▶ [Exercise aim]:
From the first line through the line containing "intros Hm. unfold", transcribe the records exactly and include no other lines.
── Extracted data ──
Lemma take_drop_header f h k n :
  has_header f h -> (k + n <= length h)%nat -> take n (drop k (f_header f)) = take n (drop k h).
Proof.
  intros (_ & _ & _ & <-) Hl. rewrite length_take in Hl. rewrite skipn_firstn_comm, take_take. f_equal. lia.
Qed.

(** [websocket_get_frame_header] reads a whole header as the decoder does. *)
Lemma websocket_get_frame_header_ref f h :
  has_header f h -> ref_need h = 0 -> 0 <= f_unfinished f <= 2 ->
  match ref_header (f_unfinished f) h with
  | None => (websocket_get_frame_header f).1 = false
  | Some fh => let '(ok, f') := websocket_get_frame_header f in
               ok = true /\ holds f' fh /\ f_relayed f' = 0 /\ f_header f' = f_header f
  end.
Proof.
  intros Hh Hn Hu. pose proof Hh as (Hb & Hl & _ & _). destruct (ref_need_0 _ Hn) as [H2 Hs].
  unfold websocket_get_frame_header. rewrite (frame_bytes_needed_ref f h), Hn by done. change (0 <? 0) with false.
  cbn [f_unfinished f_mask f_header f_header_pos f_ready f_relayed f_expected f_masked].
  rewrite extract_length_ref; [|done|rewrite Hl; lia]. unfold ref_header.
  rewrite !(byte_at_header f h) by (done || lia).
  assert (is_bytes h) as Hbh by (destruct Hh as (? & _ & _ & <-); by apply Forall_take).
  destruct (byte0_bits (byte_at h 0)) as (F0 & F1 & F2 & F3 & F4); [by apply byte_at_byte|].
  destruct (byte1_bits (byte_at h 1)) as (G0 & G1); [by apply byte_at_byte|].
  rewrite F1, F2, F0, F4, G1, F3, !negb_involutive.
  assert (0 <= ext_size (byte_at h 1)) as He by (unfold ext_size; repeat case_if; lia).
  unfold hdr_size in Hs. assert (2 + ext_size (byte_at h 1) <= Z.of_nat (length h)) by (revert Hs; case_if; lia).
  rewrite (take_drop_header f h) by (done || lia). set (len := if ext_size (byte_at h 1) =? 0 then _ else _).
  set (mask := if 128 <=? byte_at h 1 then take 4 (drop _ (f_header f)) else f_mask f).
  assert ((128 <=? byte_at h 1) = true -> mask = take 4 (drop (2 + Z.to_nat (ext_size (byte_at h 1))) h)) as Hm.
  { intros Hm. unfold mask. rewrite Hm in *. rewrite Z2Nat.inj_add by lia. rewrite (take_drop_header f h) by (done || lia). done. }
  clearbody len mask.
  destruct (negb (_ =? 0)); [done|].
  assert ((125 <? len) = (LENGTH_16BIT <=? len)) as -> by
    (change LENGTH_16BIT with 126; destruct (Z.ltb_spec 125 len), (Z.leb_spec 126 len); lia).
  rewrite (andb_comm (8 <=? _)). destruct (negb (128 <=? byte_at h 0) && _) eqn:Ec; [done|].
  case_bool_decide as Ho; [|done]. cbn [negb].
  assert (forall type, 0 <= type <= 2 -> Z.land type CONTROL_FRAME_MASK = 0) as Hc.
  { intros type ?. assert (type = 0 \/ type = 1 \/ type = 2) as [->|[->| ->]] by lia; done. }
  unfold holds. set (op := byte_at h 0 mod 16) in *. clearbody op.
  rewrite !list_elem_of_In in Ho. cbn [In] in Ho.
  destruct Ho as [<-|[<-|[<-|[<-|[<-|[<-|[]]]]]]]; vm_compute (8 <=? _); cbn -[Z.land Z.leb Z.ltb f_unfinished];
  destruct (Z.eqb_spec (f_unfinished f) 0) as [Hz|Hz]; cbn -[Z.land Z.leb Z.ltb f_unfinished]; rewrite ?Hz; try done.
  all: rewrite ?(Hc (f_unfinished f)), ?(Hc 1), ?(Hc 2) by lia;
    change (Z.land 8 CONTROL_FRAME_MASK) with 8; change (Z.land 9 CONTROL_FRAME_MASK) with 8;
    change (Z.land 10 CONTROL_FRAME_MASK) with 8; cbn -[Z.land Z.leb Z.ltb f_unfinished].
  all: try (destruct (LENGTH_16BIT <=? len); [done|]).
  all: cbn -[Z.land Z.leb Z.ltb]; split; [done|split; [|done]].
  all: split; [done|split; [exact F0|split; [first [done|by destruct (128 <=? byte_at h 0)]|split; [done|split; [done|]]]]].
  all: destruct (128 <=? byte_at h 1); [split; [done|by apply Hm]|done].
Qed.


(** ** Headers as they are sent *)

Lemma be_decode_snoc bs b : be_decode (bs ++ [b]) = be_decode bs * 256 + b.
Proof. unfold be_decode. by rewrite foldl_app. Qed.

Lemma be_decode_rev bs : is_bytes bs -> be_decode (rev bs) = le_decode bs.
Proof.
  induction 1 as [|b bs Hb Hbs IH]; [done|]. cbn [rev le_decode]. rewrite be_decode_snoc, IH.
  rewrite Z.mod_small by done. lia.
Qed.

Lemma le_encode_bytes n z : is_bytes (le_encode n z).
Proof. revert z. induction n; intros z; [constructor|]. constructor; [apply Z.mod_pos_bound; lia|]. apply IHn. Qed.

Definition head_byte (type : Z) : Z := Z.land type (Z.lor FIN_FLAG TYPE_MASK).

Lemma head_byte_byte type : byte (head_byte type).
Proof.
  assert (Z.land (head_byte type) (Z.ones 8) = head_byte type) as H by (unfold head_byte; by rewrite <- Z.land_assoc).
  rewrite Z.land_ones in H by lia. unfold byte. rewrite <- H. apply Z.mod_pos_bound. lia.
Qed.

Lemma head_byte_bits type :
  (128 <=? head_byte type) = negb (Z.land type FIN_FLAG =? 0) /\ head_byte type mod 16 = Z.land type TYPE_MASK /\
  ((head_byte type / 16) mod 8 =? 0) = true.
Proof.
  destruct (byte0_bits _ (head_byte_byte type)) as (F0 & <- & <- & _).
  assert (forall k, Z.land (head_byte type) k = Z.land type (Z.land (Z.lor FIN_FLAG TYPE_MASK) k)) as Hk
    by (intros k; unfold head_byte; by rewrite Z.land_assoc).
  rewrite Hk in F0. rewrite !Hk. change (Z.land (Z.lor FIN_FLAG TYPE_MASK) FIN_FLAG) with FIN_FLAG in F0. rewrite F0, negb_involutive.
  by rewrite Z.land_0_r.
Qed.

(** The length field of a header that was filled. *)
Lemma fill_header_spec len type :
  0 <= len < 2 ^ 64 ->
  let h := fill_header len type in
  is_bytes h /\ byte_at h 0 = head_byte type /\ byte_at h 1 < 128 /\
  Z.of_nat (length h) = hdr_size (byte_at h 1) /\ (2 <= length h <= 10)%nat /\
  (if ext_size (byte_at h 1) =? 0 then byte_at h 1 mod 128
   else be_decode (take (Z.to_nat (ext_size (byte_at h 1))) (drop 2 h))) = len.
Proof.
  intros Hlen. unfold fill_header. fold (head_byte type). rewrite u8_id by apply head_byte_byte.
  change LENGTH_16BIT with 126. change LENGTH_64BIT with 127. pose proof (head_byte_byte type) as Ht.
  destruct (Z.ltb_spec 65535 len); [|destruct (Z.leb_spec 126 len)]; cbn beta zeta.
  - split_and!; try done; try (cbn; lia).
    + constructor; [done|]. constructor; [done|]. apply Forall_rev, le_encode_bytes.
    + change (be_decode (rev (le_encode 8 len)) = len). rewrite be_decode_rev by apply le_encode_bytes.
      rewrite le_decode_encode. apply Z.mod_small. done.
  - assert (Z.land len 255 = len mod 256) as Hl by (change 255 with (Z.ones 8); by rewrite Z.land_ones).
    rewrite Hl. rewrite Z.shiftr_div_pow2 by lia. change (2 ^ 8) with 256.
    pose proof (Z.div_mod len 256 ltac:(lia)). pose proof (Z.mod_pos_bound len 256 ltac:(lia)).
    assert (0 <= len / 256 < 256) by lia. rewrite u8_id by lia.
    split_and!; try done; try (cbn; lia).
    + do 4 (constructor; [first [done|unfold byte; lia]|]). constructor.
    + change (be_decode [len / 256; len mod 256] = len). unfold be_decode. cbn [foldl]. lia.
  - assert (ext_size len = 0) as He.
    { unfold ext_size. rewrite Z.mod_small by lia. destruct (Z.eqb_spec len 127); [lia|]. destruct (Z.eqb_spec len 126); lia. }
    change (byte_at [head_byte type; len] 1) with len. rewrite He. cbn [length]. split_and!; try done; try lia.
    + constructor; [done|]. constructor; [unfold byte; lia|constructor].
    + unfold hdr_size. rewrite He. destruct (Z.leb_spec 128 len); lia.
    + change (0 =? 0) with true. cbn iota. apply Z.mod_small. lia.
Qed.

(** What the header of a data frame says to an end with [unf]. *)
Definition data_hdr (unf len type : Z) : fhdr :=
  let op := Z.land type TYPE_MASK in
  let fin := negb (Z.land type FIN_FLAG =? 0) in
  let type := if op =? 0 then unf else op in
  mkFhdr type fin (if fin then 0 else type) None len.

(** A continuation continues, a text or binary frame starts a message. *)
Definition data_op (unf op : Z) : Prop := (op = 0 /\ (unf = 1 \/ unf = 2)) \/ (unf = 0 /\ (op = 1 \/ op = 2)).

Lemma ref_header_filled unf len type :
  0 <= len < 2 ^ 64 -> data_op unf (Z.land type TYPE_MASK) ->
  ref_header unf (fill_header len type) = Some (data_hdr unf len type).
Proof.
  intros Hlen Hop. destruct (fill_header_spec len type Hlen) as (_ & H0 & H1 & _ & _ & Hl).
  unfold ref_header. rewrite Hl, H0. destruct (head_byte_bits type) as (Hf & -> & Hr). rewrite Hr, Hf. cbn [negb].
  destruct (Z.leb_spec 128 (byte_at (fill_header len type) 1)); [lia|].
  unfold data_hdr. destruct Hop as [[-> [-> | ->]]|[-> [-> | ->]]]; done.
Qed.

Lemma data_hdr_is_data unf len type : data_op unf (Z.land type TYPE_MASK) -> is_data (h_type (data_hdr unf len type)) = true.
Proof. unfold data_hdr. by intros [[-> [-> | ->]]|[-> [-> | ->]]]. Qed.

Lemma start_body_data unf len type :
  data_op unf (Z.land type TYPE_MASK) -> start_body (data_hdr unf len type) = body_state (data_hdr unf len type) 0.
Proof. unfold start_body, data_hdr. by intros [[-> [-> | ->]]|[-> [-> | ->]]]. Qed.

(** A header that comes in pieces. *)
Lemma deframe_prefix unf h p :
  Z.of_nat (length h) = hdr_size (byte_at h 1) -> (2 <= length h)%nat -> (p <= length h)%nat ->
  deframe (DHdr unf []) (take p h) =
  (if (p <? length h)%nat then DHdr unf (take p h) else header_state unf h, []).
Proof.
  intros Hs H2 Hp. destruct h as [|b0 [|b1 r]]; [cbn in H2; lia..|].
  assert (forall x, ref_need (b0 :: b1 :: x) = hdr_size b1 - Z.of_nat (length (b0 :: b1 :: x))) as Hneed.
  { intros x. unfold ref_need. destruct (Z.ltb_spec (Z.of_nat (length (b0 :: b1 :: x))) 2); [cbn [length] in *; lia|done]. }
  change (byte_at (b0 :: b1 :: r) 1) with b1 in Hs. destruct p as [|[|p]]; [done|done|].
  cbn [take length] in *. cbn [deframe feed app]. change (0 <? ref_need [b0]) with true. cbn iota beta. cbn [deframe feed app].
  rewrite Hneed. cbn [length]. destruct r as [|b2 r].
  - cbn [length] in *. rewrite take_nil. cbn [deframe app]. replace (S (S p) <? 2)%nat with false by (symmetry; apply Nat.ltb_ge; lia).
    by destruct (Z.ltb_spec 0 (hdr_size b1 - Z.of_nat 2)); [lia|].
  - destruct (Z.ltb_spec 0 (hdr_size b1 - Z.of_nat 2)); [|cbn [length] in *; lia].
    destruct p as [|p]; [done|].
    rewrite deframe_header; [|done|rewrite Hneed; cbn [length] in *; rewrite length_take; lia].
    cbn [app]. rewrite Hneed. cbn [length]. rewrite length_take. cbn [length] in *.
    destruct (Nat.ltb_spec (S (S (S p))) (S (S (S (length r))))).
    + by destruct (Z.ltb_spec 0 (hdr_size b1 - Z.of_nat (S (S (Nat.min (S p) (S (length r))))))); [|lia].
    + destruct (Z.ltb_spec 0 (hdr_size b1 - Z.of_nat (S (S (Nat.min (S p) (S (length r))))))); [lia|].
      rewrite take_ge by (cbn [length]; lia). done.
Qed.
───
▶ [Written response]:
Lemma take_drop_header f h k n :
  has_header f h -> (k + n <= length h)%nat -> take n (drop k (f_header f)) = take n (drop k h).
Proof.
  intros (_ & _ & _ & <-) Hl. rewrite length_take in Hl. rewrite skipn_firstn_comm, take_take. f_equal. lia.
Qed.

(** [websocket_get_frame_header] reads a whole header as the decoder does. *)
Lemma websocket_get_frame_header_ref f h :
  has_header f h -> ref_need h = 0 -> 0 <= f_unfinished f <= 2 ->
  match ref_header (f_unfinished f) h with
  | None => (websocket_get_frame_header f).1 = false
  | Some fh => let '(ok, f') := websocket_get_frame_header f in
               ok = true /\ holds f' fh /\ f_relayed f' = 0 /\ f_header f' = f_header f
  end.
Proof.
  intros Hh Hn Hu. pose proof Hh as (Hb & Hl & _ & _). destruct (ref_need_0 _ Hn) as [H2 Hs].
  unfold websocket_get_frame_header. rewrite (frame_bytes_needed_ref f h), Hn by done. change (0 <? 0) with false.
  cbn [f_unfinished f_mask f_header f_header_pos f_ready f_relayed f_expected f_masked].
  rewrite extract_length_ref; [|done|rewrite Hl; lia]. unfold ref_header.
  rewrite !(byte_at_header f h) by (done || lia).
  assert (is_bytes h) as Hbh by (destruct Hh as (? & _ & _ & <-); by apply Forall_take).
  destruct (byte0_bits (byte_at h 0)) as (F0 & F1 & F2 & F3 & F4); [by apply byte_at_byte|].
  destruct (byte1_bits (byte_at h 1)) as (G0 & G1); [by apply byte_at_byte|].
  rewrite F1, F2, F0, F4, G1, F3, !negb_involutive.
  assert (0 <= ext_size (byte_at h 1)) as He by (unfold ext_size; repeat case_if; lia).
  unfold hdr_size in Hs. assert (2 + ext_size (byte_at h 1) <= Z.of_nat (length h)) by (revert Hs; case_if; lia).
  rewrite (take_drop_header f h) by (done || lia). set (len := if ext_size (byte_at h 1) =? 0 then _ else _).
  set (mask := if 128 <=? byte_at h 1 then take 4 (drop _ (f_header f)) else f_mask f).
  assert ((128 <=? byte_at h 1) = true -> mask = take 4 (drop (2 + Z.to_nat (ext_size (byte_at h 1))) h)) as Hm.
  { intros Hm. unfold mask. rewrite Hm in *. rewrite Z2Nat.inj_add by lia. rewrite (take_drop_header f h) by (done || lia). done. }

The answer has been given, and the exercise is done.